The South Carolina Republican also predicted on CNN’s “State of the Union” today that Obama’s jobs speech Thursday will be painful to watch as it the president touts “more of the same.”
“Frankly, I’m so tired of his speeches, it’s going to be hard for me to watch,” DeMint said.
As for the tea party, DeMint said, “Obama and a lot of the Democrats, folks in the media have tried to speak of the tea party in derogatory terms and suggest that it’s a small right-wing group.
“What the Democrats are criticizing is legitimate, genuine citizen activism which has brought some accountability to Washington, and that’s what I want to be a part of,” he said.
He spurned polls indicating that the tea party is meeting resistance from independents.
“It's really a case where you had the media putting down the tea party and a pollster coming in and saying ‘What do you think of them?’” he said.
“They’ve been blamed for the downgrade and all of these other things and obstruction, which they haven’t had anything to do with."
“But over 70 percent of Americans think we need to balance our budget, stop adding to our debt,” he said. “That’s pretty much what the tea party is – it’s thousand of small groups around the country who are concerned about the spending the borrowing and the debt. And for every person who goes to a tea party rally there are hundreds of people who share those concerns.”
Turning to Obama’s upcoming jobs address to a joint session of Congress, DeMint told host Candy Crowley that extending unemployment benefits and payroll-tax cuts will not help lower the jobless rate.

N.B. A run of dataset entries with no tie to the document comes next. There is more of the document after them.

Lemma assign_daq_lists_ids mp B :
  forall d0 g, In g (assign_daq_lists mp B d0) ->
    exists d o, DAQ_LIST_NUMBER g = daq_id d /\ ODT_NUMBER g = odt_id o.
Proof.
  induction B as [| [ch sigs] B IH]; intros d0 g Hg; [destruct Hg |].
  simpl in Hg. apply in_app_or in Hg. destruct Hg as [Hg | Hg].
  - destruct (assign_odts_odt _ _ _ _ _ _ _ Hg) as [o Ho].
    exists d0, o. split; [eapply assign_odts_daq; exact Hg | exact Ho].
  - eapply IH; exact Hg.
Qed.

(** In a run of the script [create_dbc] receives a grouping that
    [group_signals] has returned and that the encoder of the protocol has
    accepted: its identifiers are [f"0x{d:04X}"] and [f"0x{o:02X}"] for
    numbers [d] and [o] in the range where the order of the identifiers is
    the order of the numbers ([odt_key_order]). *)
Lemma script_id_range signals p pr sg frames g :
  group_signals signals p pr = Ok sg ->
  match pr with
  | xcp => Xcp.create_daq_frames_xcp sg p
  | ccp => Ccp.create_daq_frames_ccp sg p
  end = Ok frames ->
  In g sg ->
  exists d o,
    DAQ_LIST_NUMBER g = daq_id d /\ ODT_NUMBER g = odt_id o /\
    Z.of_nat d < 65536 /\ (o < 256)%nat.
Proof.
  intros Hgr Henc Hg.
  destruct (group_signals_ok _ _ _ _ Hgr) as [_ [mp [_ Hsg]]].
  assert (Hids : exists d o,
            DAQ_LIST_NUMBER g = daq_id d /\ ODT_NUMBER g = odt_id o)
    by (apply (assign_daq_lists_ids mp (group_by_event signals) 0%nat);
        rewrite <- Hsg; exact Hg).
  destruct Hids as [d [o [Ed Eo]]].
  assert (Hr : exists dv ov,
            int16 (DAQ_LIST_NUMBER g) = Ok dv /\ 0 <= dv < 65536 /\
            int16 (ODT_NUMBER g) = Ok ov /\ 0 <= ov < 256).
  { destruct pr.
    - destruct (ccp_encoder_id_range _ _ _ _ Henc Hg) as [dv [ov H]].
      exists dv, ov. intuition lia.
    - exact (xcp_encoder_id_range _ _ _ _ Henc Hg). }
  destruct Hr as [dv [ov [Hdv [Hdr [Hov Hor]]]]].
  rewrite Ed in Hdv. rewrite Eo in Hov. unfold daq_id, odt_id in Hdv, Hov.
  rewrite int16_0x_fmt in Hdv, Hov by lia.
  injection Hdv as <-. injection Hov as <-.
  exists d, o. repeat split; auto; lia.
Qed.

Lemma StronglySorted_nth_error {A : Type} (R : A -> A -> Prop) (l : list A) :
  StronglySorted R l ->
  forall i j a b, (i < j)%nat ->
    nth_error l i = Some a -> nth_error l j = Some b -> R a b.
Proof.
  induction 1 as [| x l Hl IH Hx]; intros i j a b Hij Hi Hj.
  - destruct i; discriminate.
  - destruct j as [| j]; [lia |]. simpl in Hj. destruct i as [| i]; simpl in Hi.
    + injection Hi as <-. rewrite Forall_forall in Hx.
      apply Hx. eapply nth_error_In. exact Hj.
    + apply (IH i j); [lia | exact Hi | exact Hj].
Qed.

(** In a run of the script the enumeration of the ODTs by [create_dbc]
    (and by the encoders) is ascending in the numbers of the DAQ lists and
    of the ODTs. *)
Lemma script_keys_ascend signals p pr sg frames :
  group_signals signals p pr = Ok sg ->
  match pr with
  | xcp => Xcp.create_daq_frames_xcp sg p
  | ccp => Ccp.create_daq_frames_ccp sg p
  end = Ok frames ->
  forall i j k1 k2, (i < j)%nat ->
    nth_error (odt_keys sg) i = Some k1 ->
    nth_error (odt_keys sg) j = Some k2 ->
    exists d1 o1 d2 o2,
      k1 = (daq_id d1, odt_id o1) /\ k2 = (daq_id d2, odt_id o2) /\
      ((d1 < d2)%nat \/ (d1 = d2 /\ (o1 < o2)%nat)).
Proof.
  intros Hgr Henc i j k1 k2 Hij H1 H2.
  pose proof (StronglySorted_nth_error _ _ (odt_keys_sorted sg) _ _ _ _ Hij H1 H2)
    as Hlt.
  assert (Hkey : forall k, In k (odt_keys sg) ->
            exists d o, k = (daq_id d, odt_id o) /\
                        Z.of_nat d < 65536 /\ (o < 256)%nat).
  { intros [d o] Hk. apply odt_keys_In in Hk. destruct Hk as [g [Hg [Hd Ho]]].
    destruct (script_id_range _ _ _ _ _ _ Hgr Henc Hg) as [dn [on [Ed [Eo [Hdn Hon]]]]].
    exists dn, on. split; [congruence | auto]. }
  destruct (Hkey k1 (nth_error_In _ _ H1)) as [d1 [o1 [-> [Hd1 Ho1]]]].
  destruct (Hkey k2 (nth_error_In _ _ H2)) as [d2 [o2 [-> [Hd2 Ho2]]]].
  exists d1, o1, d2, o2. split; [reflexivity |]. split; [reflexivity |].
  apply odt_key_order; assumption.
Qed.

(** ** Sums over the DAQ lists and ODTs of a grouping *)

Lemma list_sum_zero {A : Type} (l : list A) : list_sum (map (fun _ => 0%nat) l) = 0%nat.
Proof. induction l; simpl; auto. Qed.

Lemma list_sum_add {A : Type} (f g : A -> nat) (l : list A) :
  list_sum (map (fun x => (f x + g x)%nat) l)
  = (list_sum (map f l) + list_sum (map g l))%nat.
Proof. induction l as [| a l IH]; simpl; [reflexivity | rewrite IH; lia]. Qed.

Lemma list_sum_indicator (k : string) (c : nat) (ks : list string) :
  NoDup ks -> In k ks ->
  list_sum (map (fun x => if (k =? x)%string then c else 0%nat) ks) = c.
Proof.
  induction 1 as [| x ks Hx Hnd IH]; intros Hin; [destruct Hin |]. simpl.
  destruct (k =? x)%string eqn:E.
  - apply String.eqb_eq in E. subst x.
    rewrite (map_ext_in _ (fun _ => 0%nat)), list_sum_zero; [lia |].
    intros y Hy. destruct (k =? y)%string eqn:E'; [| reflexivity].
    apply String.eqb_eq in E'. subst y. contradiction.
  - destruct Hin as [-> | Hin]; [rewrite String.eqb_refl in E; discriminate |].
    rewrite IH by exact Hin. reflexivity.
Qed.

(** Summing a weight over the classes of a list by a key gives the weight
    of the list. *)
Lemma list_sum_by_key {A : Type} (key : A -> string) (w : A -> nat)
    (ks : list string) (l : list A) :
  NoDup ks -> (forall a, In a l -> In (key a) ks) ->
  list_sum (map (fun x => list_sum (map w (filter (fun a => (key a =? x)%string) l))) ks)
  = list_sum (map w l).
Proof.
  intros Hnd. induction l as [| a l IH]; intros Hin; simpl.
  - apply list_sum_zero.
  - rewrite <- IH by (intros b Hb; apply Hin; right; exact Hb).
    rewrite <- (list_sum_indicator (key a) (w a) ks Hnd)
      by (apply Hin; left; reflexivity).
    rewrite <- list_sum_add. f_equal. apply map_ext. intros x.
    destruct (key a =? x)%string; reflexivity.
Qed.

Lemma entries_written_by_odt bytes_only (l : list GroupedSignal) :
  list_sum (map (fun o => entries_written bytes_only
                            (filter (fun s => (ODT_NUMBER s =? o)%string) l))
                (sorted_set (map ODT_NUMBER l)))
  = entries_written bytes_only l.
Proof.
  unfold entries_written. apply list_sum_by_key; [apply sorted_set_NoDup |].
  intros a Ha. apply sorted_set_In, in_map, Ha.
Qed.

Lemma entries_written_by_daq_list bytes_only (sg : list GroupedSignal) :
  list_sum (map (fun d => entries_written bytes_only (daq_signals_of sg d))
                (daq_lists_of sg))
  = entries_written bytes_only sg.
Proof.
  unfold entries_written, daq_signals_of, daq_lists_of.
  apply list_sum_by_key; [apply sorted_set_NoDup |].
  intros a Ha. apply sorted_set_In, in_map, Ha.
Qed.

(** ** The shape of the CCP command sequence *)

Lemma for_each_shape {A : Type} (body : A -> Ccp.emitter) (w : A -> nat)
    (P : Frame -> Prop) (xs : list A) :
  (forall x, In x xs -> forall ctr fs ctr', body x ctr = Ok (fs, ctr') ->
     List.length fs = w x /\ Forall P fs) ->
  forall ctr fs ctr', Ccp.for_each body xs ctr = Ok (fs, ctr') ->
    List.length fs = list_sum (map w xs) /\ Forall P fs.
Proof.
  induction xs as [| x xs IH]; intros Hb ctr fs ctr' H; simpl in H.
  - injection H as <- <-. split; [reflexivity | constructor].
  - destruct (body x ctr) as [[fs1 c1] |] eqn:E1; cbn [bind] in H; [| discriminate].
    destruct (Ccp.for_each body xs c1) as [[fs2 c2] |] eqn:E2;
      cbn [bind] in H; [| discriminate].
    injection H as <- <-.
    destruct (Hb x (or_introl eq_refl) _ _ _ E1) as [L1 F1].
    destruct (IH (fun y Hy => Hb y (or_intror Hy)) _ _ _ E2) as [L2 F2].
    split; [rewrite length_app; simpl; lia | apply Forall_app; auto].
Qed.

Lemma ctr_hex_length c h : ctr_hex c = Ok h -> String.length h = 2%nat.
Proof. apply to_bytes_hex_length. Qed.

Lemma fmt2_length (v : Z) : 0 <= v < 256 -> String.length (Hex.fmt 2 v) = 2%nat.
Proof. intros H. rewrite fmt2_byte by exact H. reflexivity. Qed.

Ltac full_frame_tac :=
  unfold full_frame, Ccp.address_extension, Ccp.start_stop_mode; cbn [DATA];
  repeat match goal with
         | H : ctr_hex _ = Ok _ |- _ => apply ctr_hex_length in H
         | H : hex_field _ _ _ = Ok _ |- _ => apply hex_field_length in H
         | H : to_bytes_hex _ _ _ = Ok _ |- _ => apply to_bytes_hex_length in H
         end;
  repeat (progress cbn [String.length String.append]
          || rewrite str_length_app
          || rewrite fmt2_length by assumption);
  lia.

Lemma entry_frames_shape order dn on s :
  String.length dn = 2%nat -> String.length on = 2%nat ->
  forall ctr fs ctr', Ccp.entry_frames order dn on s ctr = Ok (fs, ctr') ->
    List.length fs = 2%nat /\
    (0 <= Length (signal s) < 256 -> Forall full_frame fs).
Proof.
  intros Hdn Hon ctr fs ctr' H. unfold Ccp.entry_frames in H.
  repeat ok_step H. injection H as <- <-.
  split; [reflexivity |]. intros HL.
  constructor; [full_frame_tac |]. constructor; [full_frame_tac | constructor].
Qed.

Lemma chunk_frames_shape order dn on s chunks :
  String.length dn = 2%nat -> String.length on = 2%nat ->
  forall entry ctr fs entry' ctr',
    Ccp.chunk_frames order dn on s chunks entry ctr = Ok (fs, entry', ctr') ->
    List.length fs = (2 * List.length chunks)%nat /\ Forall full_frame fs.
Proof.
  intros Hdn Hon.
  induction chunks as [| k chunks IH]; intros entry ctr fs entry' ctr' H;
    cbn [Ccp.chunk_frames] in H.
  - injection H as <- <- <-. split; [reflexivity | constructor].
  - repeat ok_step H. injection H as <- <- <-.
    match goal with
    | Er : Ccp.chunk_frames _ _ _ _ chunks _ _ = Ok _ |- _ =>
        destruct (IH _ _ _ _ _ Er) as [L F]
    end.
    split; [simpl; lia |].
    constructor; [full_frame_tac |]. constructor; [full_frame_tac | exact F].
Qed.

Lemma bytes_only_frames_shape order dn on sigs :
  String.length dn = 2%nat -> String.length on = 2%nat ->
  forall entry ctr fs ctr',
    Ccp.bytes_only_frames order dn on sigs entry ctr = Ok (fs, ctr') ->
    List.length fs = (2 * entries_written true sigs)%nat /\ Forall full_frame fs.
Proof.
  intros Hdn Hon.
  induction sigs as [| s sigs IH]; intros entry ctr fs ctr' H;
    cbn [Ccp.bytes_only_frames] in H.
  - injection H as <- <-. split; [reflexivity | constructor].
  - destruct (Ccp.chunk_frames order dn on s _ entry ctr)
      as [[[fs1 e1] c1] |] eqn:E1; cbn [bind] in H; [| discriminate].
    destruct (Ccp.bytes_only_frames order dn on sigs e1 c1)
      as [[fs2 c2] |] eqn:E2; cbn [bind] in H; [| discriminate].
    injection H as <- <-.
    destruct (chunk_frames_shape _ _ _ _ _ Hdn Hon _ _ _ _ _ E1) as [L1 F1].
    destruct (IH _ _ _ _ E2) as [L2 F2].
    rewrite length_seq in L1.
    split; [| apply Forall_app; auto].
    rewrite length_app, L1, L2. unfold entries_written.
    cbn [map entries_of].
    change (list_sum (?a :: ?l)) with (a + list_sum l)%nat. lia.
Qed.

Lemma list_sum_scale {A : Type} (c : nat) (f : A -> nat) (l : list A) :
  list_sum (map (fun x => (c * f x)%nat) l) = (c * list_sum (map f l))%nat.
Proof.
  induction l as [| a l IH]; simpl; [lia |].
  change (list_sum (map (fun x => (c * f x)%nat) l))
    with (list_sum (map (fun x => (c * f x)%nat) l)) in *.
  rewrite IH. lia.
Qed.

Lemma list_sum_succ {A : Type} (f : A -> nat) (l : list A) :
  list_sum (map (fun x => S (f x)) l) = (List.length l + list_sum (map f l))%nat.
Proof. induction l as [| a l IH]; simpl; [reflexivity | rewrite IH; lia]. Qed.

(** The frames are full when the lengths fit the length byte of WRITE_DAQ
    (no condition when the entries are written byte by byte). *)
Lemma odt_frames_shape order bytes_only daq_signals dn odt :
  String.length dn = 2%nat ->
  forall ctr fs ctr',
    Ccp.odt_frames order bytes_only daq_signals dn odt ctr = Ok (fs, ctr') ->
    List.length fs
    = (2 * entries_written bytes_only
             (filter (fun s => (ODT_NUMBER s =? odt)%string) daq_signals))%nat /\
    Forall (fun f =>
              (bytes_only = false ->
               Forall (fun s => 0 <= Length (signal s) < 256) daq_signals) ->
              full_frame f) fs.
Proof.
  intros Hdn ctr fs ctr' H. unfold Ccp.odt_frames in H.
  destruct (hex_field 1 big odt) as [on |] eqn:Eon; cbn [bind] in H; [| discriminate].
  apply hex_field_length in Eon.
  destruct bytes_only.
  - destruct (bytes_only_frames_shape _ _ _ _ Hdn Eon _ _ _ _ H) as [L F].
    split; [exact L |]. eapply Forall_impl; [| exact F]. auto.
  - unfold entries_written. rewrite <- list_sum_scale.
    eapply for_each_shape; [| exact H].
    intros s Hs c fs0 c' H0. apply filter_In in Hs.
    destruct (entry_frames_shape _ _ _ _ Hdn Eon _ _ _ H0) as [L F].
    split; [exact L |]. apply Forall_forall. intros f Hf HL.
    specialize (HL eq_refl). rewrite Forall_forall in HL.
    specialize (F (HL s (proj1 Hs))). rewrite Forall_forall in F. auto.
Qed.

“I just don’t think those things are going to create jobs, Candy,” he said. “We need a plan in writing. Without sending something in writing the president makes all of these grand gestures, and then it doesn’t appear in any legislation, and he’ll blame Congress for not passing something he never sends over.”
The longer unemployment benefits last, “the more perverse incentives you create,” he said.
“There are a lot of people who depend on it, and we need to make sure we have that safety net in place, but we also have to realize there are a lot of people gaming the system right now, and we need to do better than we’ve done with just extending benefits. We need to make sure our incentives move people back into the workforce rather than keep them home.”
Businesses want less regulation and more incentives, DeMint said.
“The president has it backwards,” he said. “He’s creating more risk, and he’s threatening to raise takes on small businesses. This is not a good formula.”
DeMint, who has established himself as a kingmaker among Republicans, has organized a GOP forum for Labor Day in South Carolina and has invited the following presidential candidates: Texas Gov. Rick Perry, former Massachusetts Gov. Mitt Romney, Minnesota Rep. Michele Bachmann, Texas Rep. Ron Paul, businessman Herman Cain, and former House Speaker Newt Gingrich. The Washington Post recently reported that Romney planned to campaign in New Hampshire instead of attending the forum, which would have been his first head-to-head encounter with Perry, although the other five signed up.
“They all have strengths, and there’s no one in that group that I couldn’t support as our nominee,” DeMint said. “I’m very open right now.”